The young man looked paralyzed.

"You won't do it, will you?" Sid asked. "You've thought about it a hundred times, but something always stops you."

"Biology," the young man said, recovering himself a bit. "We're wired to survive, some reptile part of our brains that needs to eat and fuck and go on."

"It's more than that," Sid replied. "If the flesh is in pain, it is capable of destroying itself. The part that always holds on is the mind. It's the mind that fears becoming nothing. The body is at least something--a physical construct, a tangible thing. The mind is nothing. It changes from moment to moment, but it doesn't want to die. It wants existence.

"If you killed yourself now, after a certain amount of time passed, no one would remember you. The day after you were dead, people's memories of you would already start to degrade. There would be no 'you' left. You've made no mark that will endure. That's what you're afraid of, and it's the truth.
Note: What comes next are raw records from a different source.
(* ===== verification/Adm6996.v ===== *)
(** * The ADM6996 switch driver: [adm6996.c]

    A switch that is reached through an MDIO bus or through three GPIO lines
    that imitate the protocol of an EEPROM.  Its header [adm6996.h] is not in
    the repository: the numbers and macros it defines are the class [AdmRegs],
    and nothing is assumed of them here. *)

From S2P Require Import Prelude Text CMonad SmiCore Mdio.

(** [adm6996.h]. *)
Class AdmRegs := {
  ADM_NUM_PORTS : Z; ADM_NUM_VLANS : Z; ADM_PHY_PORTS : Z; ADM_CPU_PORT : Z; ADM_VLAN_MAX_ID : Z;
  ADM_SIG0 : Z; ADM_SIG0_MASK : Z; ADM_SIG0_VAL : Z; ADM_SIG1 : Z; ADM_SIG1_MASK : Z; ADM_SIG1_VAL : Z;
  PHYADDR : Z -> Z * Z;
  adm_portcfg : Z -> Z; ADM_PORTCFG_INIT : Z; ADM_PORTCFG_CPU : Z; ADM_PORTCFG_PVID_MASK : Z; ADM_PORTCFG_PVID : Z -> Z;
  ADM_P0_PVID : Z; ADM_P1_PVID : Z; ADM_OTBE_P2_PVID : Z; ADM_P3_P4_PVID : Z; ADM_P5_PVID : Z;
  ADM_P0_PVID_VAL : Z -> Z; ADM_P1_PVID_VAL : Z -> Z; ADM_P2_PVID_VAL : Z -> Z; ADM_P3_PVID_VAL : Z -> Z; ADM_P4_PVID_VAL : Z -> Z; ADM_P5_PVID_VAL : Z -> Z;
  ADM_P2_PVID_MASK : Z; ADM_OTBE_MASK : Z;
  ADM_IFNTE : Z; ADM_IFNTE_MASK : Z; ADM_VID_CHECK : Z; ADM_VID_CHECK_MASK : Z;
  ADM_SYSC0 : Z; ADM_NTTE : Z; ADM_RVID1 : Z; ADM_SYSC3 : Z; ADM_TBV : Z; ADM_MAC_CLONE : Z;
  ADM_VLAN_FILT_L : Z -> Z; ADM_VLAN_FILT_H : Z -> Z; ADM_VLAN_MAP : Z -> Z; ADM_VLAN_PRIOMAP : Z;
  ADM_VLAN_FILT_MEMBER_MASK : Z; ADM_VLAN_FILT_VALID : Z; ADM_VLAN_FILT_VID : Z -> Z;
  ADM_VLAN_FILT_MEMBER : Z -> Z; ADM_VLAN_FILT_TAGGED : Z -> Z; ADM_VLAN_FILT : Z -> Z;
  ADM_PHY_PORT : Z -> Z; ADM_PHYCFG_INIT : Z;
  ADM_PS0 : Z; ADM_PS1 : Z; ADM_PS2 : Z; ADM_PS_LS : Z; ADM_PS_SS : Z; ADM_PS_DS : Z; ADM_PS_FCS : Z;
  ADM_CL0 : Z; ADM_CL6 : Z; ADM_CL12 : Z; ADM_CL18 : Z; ADM_CL24 : Z; ADM_CL30 : Z; ADM_OFFSET_PORT : Z -> Z
}.

(** [enum adm6996_model]; the first is the zero of a new structure. *)
Inductive adm6996_model := NoModel | ADM6996FC | ADM6996M | ADM6996L.
#[export] Instance adm6996_model_eq_dec : EqDecision adm6996_model.
Proof. solve_decision. Defined.

Definition adm6996_model_name (m : adm6996_model) : option string :=
  match m with
  | NoModel => None
  | ADM6996FC => Some "ADM6996FC"
  | ADM6996M => Some "ADM6996M"
  | ADM6996L => Some "ADM6996L"
  end.

(** [priv->read] and [priv->write]. *)
Class AdmIo (W : Type) := {
  adm_read : Z -> W -> Z * W;
  adm_write : Z -> Z -> W -> W
}.

(** ** GPIO lines *)

(** The calls of the kernel on a line by its number. *)
Class Gpio (W : Type) := {
  gpio_set_value : Z -> Z -> W -> W;
  gpio_get_value : Z -> W -> Z * W;
  gpio_direction_output : Z -> Z -> W -> W;
  gpio_direction_input : Z -> W -> W
}.

Section Wire.
Context {W : Type} {G : Gpio W}.
Variables eecs eesk eedi : Z.

Definition gset (line v : Z) : M W unit := modify (gpio_set_value line v).
Definition gget (line : Z) : M W Z := fun w => let (v, w') := gpio_get_value line w in (Ok v, w').

(** [mask = 0x80; mask; mask >>= 1] *)
Definition bit_masks : list Z := [0x80; 0x40; 0x20; 0x10; 0x08; 0x04; 0x02; 0x01].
"The truth is that there's no 'you' now any more than there would be after you were dead. You're a shifting process trying to feel real. But you're not real, any more than anyone else. You are a collection of characteristics that has awareness. I'm not speaking to the same thing I was a minute ago. The image I'm holding of you now is as 'real' as any you've ever held of yourself, as 'real' as you've ever been or will be. But through all this, you're burning: that pain exists, it consumes you, fueled by an inexhaustible source.

"There is another way," Sid said. "The answer is not immortality. The answer is not becoming a god or becoming anything. There's nothing to become. No one can save you. You can't save yourself. But the answer isn't destroying yourself either. That's just playing games with matter, moving the dirt around. The answer is seeing your way out of pain, becoming free, leaving the game, pulling something essential within you out of the fire. That's where the suffering ends."